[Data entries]
━━━
(* ===== verification/IdentityInv.v ===== *)
(** * The invariant of the identity graph

    [id_wf]: references stay inside one tenant, the unique columns are unique, a live
    credential has an active binding, and an account has at most one.  [id_ext]: what an
    operation never takes back - rows are not removed or moved to another tenant, owner
    or Space, revocations and disabling are final.  [good] says that a change respects
    both; a lemma per statement on the tables shows it. *)

From S2P Require Import Prelude GoStrings Blob Database Headers Smtp RuleMetadata Auth Identity Directory AgentAuth Gateway.

(** ** References *)

Definition ptenant (d : IDB) (p : Z) : option Z := pc_tenant <$> id_principals d !! p.
Definition dtenant (d : IDB) (x : Z) : option Z := dm_tenant <$> id_domains d !! x.
Definition atenant (d : IDB) (a : Z) : option Z := aw_tenant <$> id_accounts d !! a.
Definition owned (d : IDB) (a tenant owner : Z) : Prop := exists row, id_accounts d !! a = Some row /\ aw_tenant row = tenant /\ aw_owner row = Some owner.

Definition account_ok (d : IDB) (a : Account) : Prop :=
  is_Some (id_tenants d !! aw_tenant a)
  /\ (forall p, aw_principal a = Some p -> ptenant d p = Some (aw_tenant a))
  /\ (forall p, aw_owner a = Some p -> ptenant d p = Some (aw_tenant a)).
Definition address_ok (d : IDB) (x : Address) : Prop := dtenant d (dr_domain x) = Some (dr_tenant x) /\ atenant d (dr_account x) = Some (dr_tenant x).
Definition cred_ok (d : IDB) (c : AgentCred) : Prop :=
  exists b, id_bindings d !! ac_binding c = Some b /\ (ac_revoked c = false -> bd_active b = true).

(** At most one row satisfies a condition and has a given key. *)
Definition unique {V K} (t : gmap Z V) (p : V -> bool) (key : V -> K) : Prop :=
  forall i j v w, t !! i = Some v -> t !! j = Some w -> p v = true -> p w = true -> key v = key w -> i = j.
Definition ids_below {V} (n : Z) (t : gmap Z V) : Prop := forall i v, t !! i = Some v -> i < n.

Record id_wf (d : IDB) : Prop := {
  w_principals : forall i p, id_principals d !! i = Some p -> is_Some (id_tenants d !! pc_tenant p);
  w_domains : forall i x, id_domains d !! i = Some x -> is_Some (id_tenants d !! dm_tenant x);
  w_accounts : forall i a, id_accounts d !! i = Some a -> account_ok d a;
  w_addresses : forall i x, id_addresses d !! i = Some x -> address_ok d x;
  w_registrations : forall i r, id_registrations d !! i = Some r -> owned d i (rg_tenant r) (rg_owner r);
  w_gateways : forall i g, id_gateways d !! i = Some g -> owned d (gw_default g) (gw_tenant g) (gw_owner g);
  w_bindings : forall i b, id_bindings d !! i = Some b -> owned d (bd_account b) (bd_tenant b) (bd_owner b);
  w_creds : forall i c, id_creds d !! i = Some c -> cred_ok d c;
  w_keys : forall i k, id_keys d !! i = Some k -> atenant d (ak_account k) = Some (ak_tenant k);
  u_tenant : unique (id_tenants d) (fun _ => true) tn_name;
  u_login : unique (id_principals d) (fun _ => true) pc_login;
  u_account : unique (id_accounts d) (fun _ => true) (fun a => (aw_tenant a, aw_name a));
  u_domain : unique (id_domains d) (fun _ => true) dm_domain;
  u_address : unique (id_addresses d) (fun _ => true) (fun x => (dr_domain x, dr_localpart x));
  u_gateway : unique (id_gateways d) (fun _ => true) (fun g => (gw_issuer g, gw_subject g, gw_space g));
  u_binding : unique (id_bindings d) bd_active bd_account;
  u_cred : unique (id_creds d) (fun c => negb (ac_revoked c)) ac_prefix;
  f_tenants : ids_below (id_next d) (id_tenants d);
  f_principals : ids_below (id_next d) (id_principals d);
  f_accounts : ids_below (id_next d) (id_accounts d);
  f_domains : ids_below (id_next d) (id_domains d);
  f_addresses : ids_below (id_next d) (id_addresses d);
  f_gateways : ids_below (id_next d) (id_gateways d);
  f_bindings : ids_below (id_next d) (id_bindings d);
  f_creds : ids_below (id_next d) (id_creds d) }.
(** An exchange is refused, or finds an approved request and rebinds its mailbox. *)
Lemma exchange_cases now co random device verifier d :
  (exists e, ExchangeAgentAuthorization now co random device verifier d = (Err e, d))
  \/ exists r owner account a prefix secret cred d1 v,
    id_requests d !! sha256 (bytes_of device) = Some r /\ rq_status r = Approved /\ rq_owner r = Some owner /\ rq_account r = Some account
    /\ now <= rq_expires r /\ rq_challenge r = RawURL_Encode (sha256 (bytes_of verifier))
    /\ agent_mailbox d account owner (rq_space r) = Some a /\ rq_space r <> EmptyString
    /\ newAPIKeyToken random = Some (prefix, secret) /\ HashAPIKey secret = Ok cred
    /\ rebind (sha256 (bytes_of device)) r owner account (aw_tenant a) prefix cred d = Ok d1
    /\ at_AccessToken v = ("omb_" ++ prefix ++ "_" ++ secret)%string
    /\ ExchangeAgentAuthorization now co random device verifier d = commit_tx co v d d1.
Proof.
  unfold ExchangeAgentAuthorization. cbv zeta. 
  destruct (negb (has_prefix device "omd_") || String.eqb verifier EmptyString); [by left; eexists|].
  destruct (id_requests d !! sha256 (bytes_of device)) as [r|] eqn:Er; [|by left; eexists].
  destruct (rq_expires r <? now) eqn:Ee; [by left; eexists|].
  destruct (String.eqb_spec (rq_challenge r) (RawURL_Encode (sha256 (bytes_of verifier)))) as [Ec|]; simpl; [|by left; eexists].
  destruct (rq_status r) eqn:Es; try (by left; eexists). destruct (rq_owner r) as [owner|] eqn:Eo; [|by left; eexists].
  destruct (rq_account r) as [account|] eqn:Eacc; [|by left; eexists].
  destruct (String.eqb_spec (trim_space (rq_space r)) EmptyString) as [Etr|Etr]; [by left; eexists|].
  destruct (agent_mailbox d account owner (rq_space r)) as [a|] eqn:Ea; [|by left; eexists].
  destruct (primary_address d account (aw_tenant a)) as [[k x]|]; [|by left; eexists].
  destruct (address_text d x) as [text|]; simpl; [|by left; eexists].
  destruct (newAPIKeyToken random) as [[prefix secret]|] eqn:Et; [|by left; eexists].
  destruct (HashAPIKey secret) as [cred|e] eqn:Eh; simpl; [|by left; eexists].
  destruct (rebind (sha256 (bytes_of device)) r owner account (aw_tenant a) prefix cred d) as [d1|e] eqn:Eb; [|by left; eexists]. b2p.
  right. eexists r, owner, account, a, prefix, secret, cred, d1, _. split_and!; try done. 2: reflexivity. intros He. rewrite He in Etr. by apply Etr.
Qed.
Lemma good_Exchange now co random device verifier d : good d (ExchangeAgentAuthorization now co random device verifier d).2.
Proof.
  destruct (exchange_cases now co random device verifier d) as [[e ->]|(r & owner & account & a & p & s & cr & d1 & v & Hex)]; [reflexivity|].
  destruct Hex as (_ & _ & _ & _ & _ & _ & Hm & _ & _ & _ & Hb & _ & ->). apply good_commit. eapply good_rebind; [exact Hb|].
  by eapply agent_mailbox_owned.
Qed.
Lemma good_Revoke co owner acc space d : good d (RevokeAgentBinding co owner acc space d).2.
Proof. unfold RevokeAgentBinding. cbv zeta. case_goal; [reflexivity|]. case_goal; [|reflexivity]. apply good_commit, good_revoke_all. Qed.
Lemma good_SetMode co owner acc space mode d : good d (SetAgentOutboundMode co owner acc space mode d).2.
Proof.
  unfold SetAgentOutboundMode. cbv zeta. do 3 (case_goal; [reflexivity|]). case_goal; [|reflexivity]. case_goal; [reflexivity|].
  apply good_commit, (good_modes (fun id b => bound_to acc owner (trim_space space) id b && bd_active b)).
Qed.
━━━
PROBLEM DETAILS:
On how many lines of the data does the word "Definition" appear? Only the number is wanted.

THE COMPLETED TASK:
9